Wissen ums Ungewisse

Wahrscheinlich ist es für die meisten AargauerInnen wie für viele andere Menschen auf diesem Planeten zur Normalität geworden, dieses Wissen um die Ungewissheit. Für mich, die es gewohnt ist, nur Atomstromnutzniesserin in einem AKW-freien Land zu sein, ist die Erkenntnis, in nicht mal zwanzig Kilometern Entfernung zu einem AKW zu wohnen, mit keinem mir vertrauten Gefühl vereinbar.

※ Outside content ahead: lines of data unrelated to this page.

Definition handleHeight (lb : LoadBalancer) (h : ChainHeight) : LoadBalancer :=
  lb <| lb_HeightMap := SetHeight (lb_HeightMap lb) (ch_ChainId h) (ch_LatestBlockNumber h) |>
     <| NodeSelector :=
          UpdateChainHeight (NodeSelector lb) (ch_ChainId h) (ch_LatestBlockNumber h) |>.

Definition handleGateway (lb : LoadBalancer) (g : Gateway) : LoadBalancer :=
  let update s := match gw_ChangeType g with
                  | EVENT_PUT => UpdateGateway s (gw_ChainId g) g
                  | EVENT_DELETE => DeleteGateway s (gw_ChainId g)
                  end in
  lb <| NodeSelector :=
       (NodeSelector lb) <| gateway := update <$> gateway (NodeSelector lb) |> |>.

Definition handleMirrorEvent (lb : LoadBalancer) (m : MirrorTarget) : LoadBalancer :=
  let '(mm, ml) := handleMirror (lb_MirrorMap lb) (MirrorLimiter lb) m in
  lb <| lb_MirrorMap := mm |> <| MirrorLimiter := ml |>.

Definition handleVersion (lb : LoadBalancer) (v : option ChainVersion) : LoadBalancer :=
  lb <| chainVersionRouter := handleChainVersionUpdate (chainVersionRouter lb) v |>.

(** What can happen next: the loop takes an event, or a check ends. *)
Inductive action :=
| ANode (tn : TargetNode)
| AHeight (h : ChainHeight)
| AGateway (g : Gateway)
| AMirror (m : MirrorTarget)
| AVersion (v : option ChainVersion)
| ACheck (i : nat) (passed : bool).
Lemma resync_ok r order resp :
  drained r = true → consistent r → order ≡ₚ map_to_list (knownKeys r) → NoDup (Kvs resp).*1 →
  returns (resync r order (Some resp)) (λ '(r', ok),
    ok = true ∧ drained r' = true ∧ consistent r' ∧ watchRevision r' = gr_Revision resp ∧
    synced (list_to_map (Kvs resp)) r' ∧
    ∃ new, sent r' = sent r ++ new ∧
           ∀ k, events_of k new = resync_events (knownKeys r) (list_to_map (Kvs resp)) k).
Proof.
  intros Hd Hc Hord Hnd. simpl. set (live := list_to_set _ : gset string).
  assert (∀ k, k ∈ live ↔ is_Some (lookup_list (Kvs resp) k)) as Hlive.
  { intros k. unfold live, lookup_list. rewrite elem_of_list_to_set. split.
    - intros Hin. destruct (_ !! k) eqn:E; [done|]. by apply not_elem_of_list_to_map_2 in E.
    - intros [v Hv]. apply elem_of_list_to_map_2 in Hv. apply list_elem_of_fmap. by exists (k, v). }
  assert (NoDup order.*1) as Hndo by (rewrite Hord; apply NoDup_fst_map_to_list).
  assert (list_to_map order = knownKeys r) as Hmap by (symmetry; by apply list_to_map_flip).
  eapply returns_seq; [apply (deleteVanished_spec live order); try done|].
  { intros k lv. rewrite Hord. apply elem_of_map_to_list. }
  intros r1 (Hd1 & Hc1 & Hk1 & new1 & Hs1 & He1).
  eapply returns_seq; [by apply putChanged_spec|].
  intros r2 (Hd2 & Hc2 & Hk2 & Hl2 & new2 & Hs2 & He2). simpl. split_and!; try done.
  - by destruct Hc2.
  - constructor; [done|]. intros k Hdb Ht. simpl.
    rewrite Hk2, Hk1 by done. unfold lookup_list. rewrite Hmap. case_bool_decide as E; [done|].
    destruct (knownKeys r !! k) eqn:El; [|done]. destruct E. split; [done|]. rewrite Hlive.
    unfold lookup_list. rewrite Hdb. by intros [? ?].
  - exists (new1 ++ new2). split; [by rewrite Hs2, Hs1, (assoc_L (++))|]. intros k.
    rewrite events_of_app, He1, He2. unfold vanish_events, change_events, resync_events.
    rewrite Hk1. unfold lookup_list at 1 2. rewrite Hmap. specialize (Hlive k).
    unfold lookup_list in *. destruct (list_to_map (Kvs resp) !! k) as [v|] eqn:Ev.
    + assert (k ∈ live) as Hin by (apply Hlive; eauto).
      rewrite (bool_decide_eq_true_2 (k ∈ live)) by done.
      rewrite (bool_decide_eq_false_2 (_ ∧ k ∉ live)) by tauto. by destruct (knownKeys r !! k).
    + assert (k ∉ live) as Hnin by (rewrite Hlive; by intros [? ?]).
      rewrite (bool_decide_eq_false_2 (k ∈ live)) by done.
      destruct (knownKeys r !! k); [by rewrite (right_id_L [] (++))|done].
Qed.

(** ** Snapshots and watches *)

Definition apply_event (db : gmap string bytes) (e : Event) : gmap string bytes :=
  if ev_Put e then <[ev_Key e := ev_Value e]> db else delete (ev_Key e) db.

Lemma dispatchPuts_ensures kvs db r :
  consistent r → synced db r →
  ensures (dispatchPuts r kvs) (λ r',
    consistent r' ∧ synced (foldl (λ m kv, <[kv.1 := kv.2]> m) db kvs) r' ∧ drained r' = drained r).
Proof.
  revert db r. induction kvs as [|[key value] kvs IH]; intros db r Hc Hs; simpl; [done|].
  eapply ensures_seq; [apply dispatchPut_ensures|]. intros r' ->.
  eapply ensures_mono; [apply IH; [by apply consistent_put|by apply synced_put]|].
  intros r' (? & ? & ->). by rewrite put_state_drained.
Qed.

Lemma dispatchEvents_ok evs db r :
  drained r = true → consistent r → synced db r →
  returns (dispatchEvents r evs) (λ r',
    drained r' = true ∧ consistent r' ∧ synced (foldl apply_event db evs) r').
Proof.
  revert db r. induction evs as [|ev evs IH]; intros db r Hd Hc Hs; simpl; [done|].
  unfold apply_event at 2. destruct (ev_Put ev).
  - rewrite dispatchPut_drained by done. simpl.
    apply IH; [by rewrite put_state_drained|by apply consistent_put|by apply synced_put].
  - rewrite dispatchDelete_drained by done. simpl.
    apply IH; [by rewrite delete_state_drained|by apply consistent_delete|by apply synced_delete].
Qed.

Lemma foldl_insert_list kvs (db : gmap string bytes) :
  NoDup kvs.*1 → foldl (λ m kv, <[kv.1 := kv.2]> m) db kvs = list_to_map kvs ∪ db.
Proof.
  revert db. induction kvs as [|[k v] kvs IH]; intros db Hnd; simpl; [by rewrite (left_id_L ∅ (∪))|].
  apply NoDup_cons in Hnd as [Hni Hnd]. rewrite IH by done.
  rewrite <- insert_union_r by by apply not_elem_of_list_to_map_1. by rewrite insert_union_l.
Qed.

Lemma consistent_new prefix : consistent (NewDiscover prefix).
Proof. constructor; intros k; simpl; unfold view; simpl; by rewrite ?lookup_empty. Qed.

Lemma synced_new prefix : synced ∅ (NewDiscover prefix).
Proof. constructor; intros k; simpl; by rewrite ?lookup_empty. Qed.

(** ** Starting up *)

(** How many sends on a channel a snapshot takes. *)
Definition announced (kvs : list (string * bytes)) (ch : nat) : nat :=
  length (filter (λ kv, channel <$> document kv.1 (contents kv.2) = Some ch) kvs).

Lemma announced_cons key value kvs ch :
  announced ((key, value) :: kvs) ch =
  ((if bool_decide (channel <$> document key (contents value) = Some ch) then 1 else 0)
   + announced kvs ch)%nat.
Proof. unfold announced. rewrite filter_cons. simpl. case_decide; case_bool_decide; done. Qed.

Lemma buffered_put r key value ch :
  buffered (put_state r key value) ch =
  (buffered r ch + (if bool_decide (channel <$> document key (contents value) = Some ch) then 1 else 0))%nat.
Proof.
  unfold buffered. rewrite put_state_log, filter_app, length_app. f_equal.
  destruct (document key (contents value)) as [e|]; [|done].
  rewrite filter_cons. simpl. case_decide; case_bool_decide; simpl; congruence.
Qed.

Lemma dispatchPut_undrained r key value :
  drained r = false →
  dispatchPut r key value =
  match document key (contents value) with
  | Some e => if (buffered r (channel e) <? channelCap)%nat then Ret (put_state r key value) else NoFuel
  | None => Ret (put_state r key value)
  end.
Proof.
  intros Hd. rewrite dispatchPut_document. unfold put_state.
  destruct (document key (contents value)) as [e|]; [|done]. unfold send, sends.
  destruct (tracked key); simpl; rewrite Hd; done.
Qed.
Lemma serveUpstream_plain c p sv :
  ctx_ok p → (∀ i ref req, plain_answer (proxyServe i ref req)) →
  returns (serveUpstream Int63n proxyServe lb c p sv) (λ '(c', p', sv'),
    sv_Log sv' = sv_Log sv ∧ no_backend p "no backends available" c' p' ∧ none_to_choose p sv false "" ∨
    ∃ a ref, sv_Log sv' = sv_Log sv ++ [a] ∧ ReverseProxy (at_node a) = Some ref ∧
      c' = proxyServe (length (sv_Log sv)) ref (at_request a)).
Proof.
  intros Hok Hgood. unfold serveUpstream.
  set (p0 := p <| UpstreamRelated := true |>).
  assert (kept p p0) as Hk0 by (by constructor).
  destruct (returns_inv _ _ (chooseFirst_returns _ _ Hlb p0 sv (ctx_ok_kept _ _ Hk0 Hok)))
    as ([[[n|] p1] sv1] & Hc & Hk1 & _ & Hl1 & _ & Hn); rewrite Hc; cbn [go_bind].
  2: { left. split; [done|]. split; [eapply writeNoBackend_no_backend; [|reflexivity]; by etrans|].
       by eapply chooseFirst_none. }
  set (p2 := if _ =? _ then _ else _).
  destruct (attemptRequest_plain c p2 sv1 n Hgood) as (p3 & sv3 & ref & a & Href & Ha & -> & Hl3 & Hkey).
  { apply (ok_proxies _ _ Hlb (ChainId p)). simpl in Hn. tauto. }
  cbn [go_bind]. set (c3 := proxyServe _ _ _).
  destruct (parseRPCErrorCodes_none (hz_Body c3) p3 Hkey) as [p4 ->]; [apply Hgood|].
  cbn [go_bind]. unfold retryArchive, retryNative, shouldRetryWithArchive. rewrite Has_empty.
  assert (∀ b : bool, (if b then false else false) = false) as Hif by (by intros []).
  rewrite Hif. cbn [go_bind]. unfold shouldRetryWithNative. rewrite Has_empty, Hif.
  simpl. right. exists a, ref. rewrite Hl3, Hl1, Ha. split_and!; [done|done|].
  unfold c3. by rewrite Hl1.
Qed.
End Retries.

(** ** A concrete proxy for the instances *)

Module Instance_.
(** A cache that never evicts. *)
Definition ex_otter : OtterCache := {|
  Cache := list Hash; NewCache := λ _, []; GetIfPresent := λ c h, bool_decide (h ∈ c);
  Cache_Set := λ c h, h :: c |}.
Lemma ex_otter_laws : @OtterLaws ex_otter.
Proof.
  split; [done|]. intros c h h'. simpl. intros Hc%bool_decide_eq_true.
  apply elem_of_cons in Hc as [->|Hc]; [by left|right; by apply bool_decide_eq_true].
Qed.

Definition node_of (key : string) (type : Z) (ref : nat) : Node :=
  mkNode key "10.0.0.1" 8545 "10.0.0.1:8545" "official" 1 StateAvailable type (Some ref).
Definition state_node : Node := node_of "s" NodeTypeState 0.
Definition archive_node : Node := node_of "a" NodeTypeArchive 1.
Definition native_node : Node := node_of "n" 3 2.

Definition ex_selector : Random gatewayStrategy :=
  mkRandom {[ "1" := [archive_node] ]} {[ "1" := [state_node] ]} {[ "1" := [native_node] ]} ∅ None.

Definition ex_lb : Balancer :=
  mkBalancer defaultConfig ex_selector NewChainVersionRouter ∅ ∅ false 0 0.

Definition first_draw : nat → Z → Z := λ _ _, 0.

Lemma ex_lb_ok : lb_ok first_draw ex_lb.
Proof.
  assert (∀ c n, pool {[ "1" := [n] ]} c = if bool_decide (c = "1") then [n] else []) as Hpool.
  { intros c n. unfold pool. case_bool_decide as E; [by subst|].
    by rewrite lookup_singleton_ne by done. }
  split; intros c.
  - intros n. simpl. rewrite !Hpool. case_bool_decide; [|set_solver].
    rewrite !list_elem_of_singleton. intros [->|[->| ->]]; eauto.
  - intros k. unfold selector_weights. simpl. unfold nodeWeight. rewrite lookup_empty.
    unfold DefaultWeight. simpl. lia.
  - simpl. rewrite !Hpool. case_bool_decide; simpl; lia.
  - intros n Hn. unfold first_draw. lia.
Qed.

Definition no_world : @World ex_limiter := @mkWorld ex_limiter [] ∅ [] [].
Definition ex_serving : @Serving ex_limiter ex_otter :=
  mkServing no_world (newArchiveHashCache 16) [].
Definition ex_call : Hertz := ex_hertz (request_text "eth_call" "[]" "1").

(** The state node answers that it has not the block; the others answer plainly. *)
Definition answer (body : string) (c : Hertz) : Hertz :=
  c <| hz_Status := StatusOK |> <| hz_Body := body |>.
Definition missing_state : nat → nat → Hertz → Hertz := λ _ ref c,
  answer (if (ref =? 0)%nat then error_token "e" +:+ ":{code:-39006}" else "ok") c.
Definition plain : nat → nat → Hertz → Hertz := λ _ _ c, answer "ok" c.

(** A request pinned to one block hash. *)
Definition ex_hash : Hash := "0x" +:+ String.concat "" (replicate 64 "1").
Definition ex_pinned : Hertz :=
  ex_hertz (request_text "eth_call" ("[" +:+ context_text ex_hash "Equals" +:+ "]") "1").

#[export] Existing Instances ex_otter ex_render ex_limiter example_eth example_sonic.

Definition ex_ctx : RequestContext :=
  match generateRequestContext false ex_call with Ret p => p | _ => example_ctx end.
Definition ex_pinned_ctx : RequestContext :=
  match generateRequestContext false ex_pinned with Ret p => p | _ => example_ctx end.
Definition ex_pinned_served : Hertz * RequestContext * Serving :=
  match ServeHTTP first_draw missing_state ex_lb ex_pinned ex_serving "1" with
  | Ret r => r
  | _ => (ex_call, example_ctx, ex_serving)
  end.
End Instance_.
Import Instance_.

Eine neue Unsicherheit ist damit in mein Bewusstsein getreten. Sie ist beschreibbar und verortbar, aber keinesfalls rationalisierbar. Sie ist nicht immer präsent, aber in ihrer tatsächlichen Präsenz ganz ungeheuerlich. Und bis eine knappe Mehrheit entscheidet, dass sich das ändern könnte, so lange muss ich wohl – als ansonsten recht zufriedene Neuaargauerin – mit dieser Unsicherheit leben, so wie alle anderen SchweizerInnen auch.